Democratic Maryland Senator Van Hollen was refused a requested meeting with a recently deported illegal alien that the Trump administration claims is connected to a violent gang.
Despite declaring on X during the first day of his trip to El Salvador that he intended to see the deportee and secure his release, Van Hollen could not meet or speak on the phone with Kilmar Abrego Garcia.
In protest of the Trump administration’s decision to deport Abrego Garcia, some Senate Democrats, such as Van Hollen, have allegedly planned trips to El Salvador to lobby for Abrego Garcia’s return home. They argue that there is a lack of evidence that Abrego Garcia was a member of the violent gang MS-13, which has been used as part of the justification for his deportation.
“President Trump and our attorney general, Pam Bondi, and the vice president of the United States are lying when they say that Abrego García has been charged with a crime or is part of MS-13,” Van Hollen told reporters in El Salvador on Wednesday. “That is a lie.”
Van Hollen wanted to meet with El Salvador’s President Nayib Bukele, but met with Vice President Félix Ulloa on Wednesday instead. When Van Hollen asked the officials to arrange a meeting with him and Abrego Garcia, Ulloa told him that it would be unlikely. Van Hollen was also refused the opportunity to talk with the prisoner on the phone and was directed to the U.S. Embassy to coordinate possible communication.
“We have an unjust situation here,” Van Hollen said during the press conference. “The Trump administration is lying about Abrego Garcia. The American courts have looked at the facts.”
Abrego Garcia was removed from the United States along with alleged Tren de Aragua (TdA) gang members from Venezuela, who were deported to a Salvadoran prison last month. The administration invoked the Alien Enemy Act as justification to deport the Venezuelans. In Garcia’s case, the government claimed that he was a member of MS-13 — another international criminal enterprise that the administration has designated as a foreign terrorist organization.
Critics of Abrego Garcia’s removal argue that his case should be processed in the U.S. because a judge had ruled that, in connection with 2019 proceedings over his time-barred asylum claim, he couldn’t be sent to El Salvador. The Trump administration sent him to El Salvador anyway, to the most notorious prison in the Western Hemisphere, the so-called Terrorist Confinement Center, or CECOT. Van Hollen reiterated Wednesday that Abrego Garcia was legally residing in the U.S because “an immigration judge found years ago that it would put his life in danger if he was returned to El Salvador.”
In the litigation over the matter, a district court ordered the administration to “effectuate” the return of Abrego Garcia. The administration objected that this directive interfered with its power to conduct foreign policy.

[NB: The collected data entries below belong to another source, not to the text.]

(* ===== verification/VmBytes.v ===== *)
(** * Writing into a space (space.rs, [write_bytes])

    The kernel's stores into the private memory of a space: what is written is
    what the process reads, and nothing else that it can read changes. *)
From S2P Require Import Prelude Errno MemAddr Frame PageTable AddressSpace AspaceInv AspaceBytes.
From S2P Require Import BTree VmArea VmSpace VmOps VmLayout VmInv VmFault VmUnmap VmProtect VmMap VmTheorems.
From stdpp Require Import prelude gmap list.
Open Scope Z_scope.

Section bytes.
Context {CFG : Config} {PA : PageAllocator} {BF : BitFlags} {MA : MemoryAddr} {PT : PageTable}.
Context {PF : PhysFits} {FT : Foreign} {VO : VmObject} {VL : VmObjectLaws} {BY : Bystanders}.
Implicit Types (l : list VmArea) (L : gmap Z leaf) (T : gset Z) (H : Z → Z).

Lemma alloc_linear s L T H b lf :
  as_inv s L T H → L !! b = Some lf → kind_from_flags (lf_flags lf) = Alloc →
  lf_paddr lf + page_bytes (lf_size lf) + PHYS_VIRT_OFFSET ≤ 2 ^ 64.
Proof.
  intros Hinv Hb Hk%kind_alloc. destruct (alloc_index _ _ _ _ _ _ Hinv Hb Hk) as (i & [Hv ->]%metadata_Some & ->). cbn [page_bytes].
  unfold frame_valid, frame_addr, frame_count in *. pose proof cfg_bounds. change PAGE_SIZE_4K with 4096 in *.
  pose proof (Z.div_mod PHYS_MEMORY_SIZE 4096 ltac:(lia)). pose proof (Z.mod_pos_bound PHYS_MEMORY_SIZE 4096 ltac:(lia)). lia.
Qed.
Lemma two_owners L b lf b' lf' i : L !! b = Some lf → L !! b' = Some lf' → b ≠ b' → owns i lf = true → owns i lf' = true → 2 ≤ own_count L i.
Proof.
  intros Hb Hb' Hne Ho Ho'. pose proof (own_count_delete L b lf i Hb) as Hd. rewrite Ho in Hd.
  assert (1 ≤ own_count (delete b L) i); [|lia]. eapply own_count_pos; [|exact Ho']. by rewrite lookup_delete_ne.
Qed.
(** A writable byte of private memory is seen at no other address. *)
Lemma private_apart w l L T H x v y b' lf' :
  vm_inv w l L T H → byte_ok L WRITE (Some Alloc) x → view l x = Some v → pv_private v = true →
  leaf_find L y = Some (b', lf') → is_alloc lf' = true → kaddr L x = kaddr L y → x = y.
Proof.
  intros Hinv (k & flags & Hx & Hacc) Hview Hpriv Hy Hal' Heq. pose proof (vi_as _ _ _ _ _ Hinv) as Has.
  unfold byte_addr in Hx. destruct (leaf_find L x) as [[b lf]|] eqn:Hfx; [|done]. cbn in Hx. injection Hx as <- <-.
  unfold access_ok in Hacc. apply andb_true_iff in Hacc as [[Hw _]%andb_true_iff Hk%bool_decide_eq_true]. apply kind_alloc in Hk.
  destruct (resident_byte _ _ _ _ _ _ _ Has Hfx Hk) as (i & Hi & Hri & Hox & Hpx).
  destruct (resident_byte _ _ _ _ _ _ _ Has Hy Hal') as (j & Hj & Hrj & Hoy & Hpy).
  unfold kaddr, byte_addr in Heq. rewrite Hfx, Hy in Heq. cbn in Heq. rewrite Heq in Hpx.
  pose proof Hi as [Hvi Hpi]%metadata_Some. pose proof Hj as [Hvj Hpj]%metadata_Some.
  assert (i = j) as <- by by eapply frame_page_disjoint.
  assert (b = b') as <-.
  { destruct (decide (b = b')) as [|Hne]; [done|]. exfalso. destruct (leaf_view _ _ _ _ _ _ _ _ Hinv Hfx) as (a & Hv & Hax).
    rewrite Hview in Hax. injection Hax as ->. pose proof (lv_cow _ _ _ _ _ Hv Hpriv Hw i Hi) as Hone.
    apply leaf_find_covers in Hfx as [Hb _]. apply leaf_find_covers in Hy as [Hb' _].
    assert (owns i lf = true ∧ owns i lf' = true) as [Ho Ho'] by (unfold owns; rewrite Hk, Hal', Hi, Hj, bool_decide_eq_true_2 by done; done).
    pose proof (two_owners L b lf b' lf' i Hb Hb' Hne Ho Ho'). pose proof (ai_count _ _ _ _ Has i) as Hc. cbn in Hc.
    pose proof (ai_handles _ _ _ _ Has i). lia. }
  destruct (frame_byte _ _ (x - b) Hi Hox) as [Hkx _]. destruct (frame_byte _ _ (y - b) Hj Hoy) as [Hky _]. rewrite Hkx, Hky, Hpi, Hpj in Heq. lia.
Qed.

Lemma user_byte_at w l L T H m' x :
  vm_inv w l L T H → in_space w x →
  user_byte (World (w_space w) (w_objects w) m') x =
    match leaf_find L x with Some (b, lf) => if is_alloc lf then Some (m_mem m' (kaddr L x)) else None | None => None end.
Proof.
  intros Hinv Hx. unfold user_byte.
  pose proof (as_query_spec _ _ _ _ x (vi_as _ _ _ _ _ Hinv) (in_space_valid _ _ _ _ _ _ Hinv Hx)) as Hq.
  cbn [fst] in Hq. cbn [w_space w_machine]. rewrite Hq. unfold kaddr, byte_addr. by destruct (leaf_find L x) as [[b lf]|].
Qed.

(** [uspace.write_bytes(start, input)] *)
Definition write_user (start : Z) (input : list Z) : prog world XError () :=
  vs ← gets w_space;
  zoom (λ w, ((), w_machine w)) (λ s w, World (w_space w) (w_objects w) s.2) (vm_write_bytes vs start input).
Definition wrote L (start : Z) (input : list Z) (m : machine) (r : outcome XError ()) (m' : machine) : Prop :=
  (∀ x, (∀ k, 0 ≤ k < Z.of_nat (length input) → byte_ok L WRITE (Some Alloc) (start + k) → kaddr L (start + k) ≠ x) → m_mem m' x = m_mem m x) ∧
  match r with
  | Ok _ => ∀ k, 0 ≤ k < Z.of_nat (length input) → byte_ok L WRITE (Some Alloc) (start + k) ∧ m_mem m' (kaddr L (start + k)) = nth (Z.to_nat k) input 0
  | Err _ => True
  | Panic => False
  end.
Definition reads_written (w : world) (start : Z) (input : list Z) (r : outcome XError ()) (w' : world) : Prop :=
  (∀ x, in_space w x → ¬ start ≤ x < start + Z.of_nat (length input) → user_byte w' x = user_byte w x) ∧
  match r with
  | Ok _ => ∀ i b, input !! i = Some b → user_byte w' (start + Z.of_nat i) = Some b
  | Err _ => True
  | Panic => False
  end.
Section private.
Context (w : world) (l : list VmArea) (L : gmap Z leaf) (T : gset Z) (H : Z → Z) (start : Z) (input : list Z).
Hypothesis (Hinv : vm_inv w l L T H).
Hypothesis (Hpriv : ∀ x, start ≤ x < start + Z.of_nat (length input) → in_space w x ∧ ∃ v, view l x = Some v ∧ pv_private v = true).
Lemma wrote_user r m' : wrote L start input (w_machine w) r m' → reads_written w start input r (World (w_space w) (w_objects w) m').
Proof.
  intros [Hkeep Hr]. split.
  - intros x Hx Hout. rewrite (user_byte_at _ _ _ _ _ m' _ Hinv Hx). pose proof (user_byte_at _ _ _ _ _ (w_machine w) _ Hinv Hx) as Hw.
    replace (World (w_space w) (w_objects w) (w_machine w)) with w in Hw by by destruct w. rewrite Hw. destruct (leaf_find L x) as [[b lf]|] eqn:Hf; [|done]. destruct (is_alloc lf) eqn:Hal; [|done].
    f_equal. apply Hkeep. intros k Hk Hok Heq. apply Hout. destruct (Hpriv (start + k)) as (_ & v & Hv & Hp); [lia|].
    pose proof (private_apart _ _ _ _ _ _ _ _ _ _ Hinv Hok Hv Hp Hf Hal Heq). lia.
  - destruct r as [[]|e|]; [|done|done]. intros i b Hi. pose proof (lookup_lt_Some _ _ _ Hi) as Hlt.
    destruct (Hpriv (start + Z.of_nat i)) as (Hx & _); [lia|]. rewrite (user_byte_at _ _ _ _ _ m' _ Hinv Hx).
    destruct (Hr (Z.of_nat i)) as [(k & fl & Hb & Hacc) Hm]; [lia|]. rewrite Nat2Z.id, (nth_lookup_Some _ _ _ _ Hi) in Hm.
    unfold byte_addr in Hb. destruct (leaf_find L _) as [[b' lf]|]; [|done]. cbn in Hb. injection Hb as _ <-.
    unfold access_ok in Hacc. apply andb_true_iff in Hacc as [_ Hk%bool_decide_eq_true]. rewrite (kind_alloc _ Hk). by rewrite Hm.
Qed.
Lemma private_injective j k :
  0 ≤ j < Z.of_nat (length input) → 0 ≤ k < Z.of_nat (length input) →
  byte_ok L WRITE (Some Alloc) (start + j) → byte_ok L WRITE (Some Alloc) (start + k) → kaddr L (start + j) = kaddr L (start + k) → j = k.
Proof.
  intros Hj Hk Hokj (x & fl & Hb & Hacc) Heq. destruct (Hpriv (start + j)) as (_ & v & Hv & Hp); [lia|].
  unfold byte_addr in Hb. destruct (leaf_find L (start + k)) as [[b' lf]|] eqn:Hf; [|done]. cbn in Hb. injection Hb as _ <-.
  unfold access_ok in Hacc. apply andb_true_iff in Hacc as [_ Hal%bool_decide_eq_true].
  pose proof (private_apart _ _ _ _ _ _ _ _ _ _ Hinv Hokj Hv Hp Hf (kind_alloc _ Hal) Heq). lia.
Qed.
(** What is written to private memory is read there, and no other byte changes. *)
Lemma write_user_spec : 0 ≤ start →
  wp (write_user start input) w (λ r w', w_space w' = w_space w ∧ w_objects w' = w_objects w ∧ reads_written w start input r w').
Proof.
  intros Hst. pose proof (vi_as _ _ _ _ _ Hinv) as Has. unfold write_user. do 2 wp_step. wp_step.
  assert (∀ e, wrote L start input (w_machine w) (Err e) (w_machine w)) as Hfail by done.
  apply (wp_mono _ _ (λ r (st : () * machine), wrote L start input (w_machine w) r st.2)); [|intros r st Hr; split; [done|]; split; [done|]; by apply wrote_user].
  unfold vm_write_bytes. destruct (Z.eqb_spec (Z.of_nat (length input)) 0) as [Hz|Hnz].
  { wp_step. split; [done|]. intros k Hk. lia. }
  do 2 wp_step. destruct (vr_try_from_start_size _ _); cbn [ok_or]; [|done].
  destruct (check_region_access_spec _ _ WRITE v (vi_layout _ _ _ _ _ Hinv)) as (ok & Hok & _).
  do 2 wp_step. rewrite Hok. destruct ok; cbn [negb]; [|wp_step; done].
  eapply wp_mono; [eapply (write_alloc_bytes_spec _ L T (ai_rep _ _ _ _ Has) (ai_valid _ _ _ _ Has) (λ f, kind_from_flags f = Alloc))|].
  - intros b lf Hb Hk. by eapply alloc_linear.
  - intros flags Hacc. unfold access_ok in Hacc. by apply andb_true_iff in Hacc as [_ ?%bool_decide_eq_true].
  - done.
  - apply private_injective.
  - intros r st (_ & _ & Hkeep & Hr). split; [done|]. by destruct r.
Qed.
End private.
End bytes.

The Supreme Court unanimously ruled that the district court can order the Trump administration to “facilitate” Abrego Garcia’s return to the United States, while clarifying that its use of “effectuate” is not meant to intrude unnecessarily on the president’s foreign affairs power.
It was recently uncovered that Abrego Garcia was accused in the past of beating his wife years before his deportation. Jennifer Vasquez Sura, the wife of Abrego Garcia, a Salvadoran national, petitioned for an order of protection against him in May 2021, according to Maryland court documents first reported by journalist Andy Ngo. She also filed for an order in 2020. Vasquez Sura claimed he punched, scratched, grabbed, and bruised her, according to court documents. The two domestic violence cases she filed against him contradict the rosy picture some media outlets have painted of Abrego Garcia as a Maryland family man. However, she’s now petitioning for his swift return to the United States from the El Salvador facility.
The U.S. government is paying El Salvador $6 million to hold detainees for a year, after which the administration will make a determination. Bukele and Ulloa have maintained that they cannot “smuggle” Abrego Garcia back into the U.S.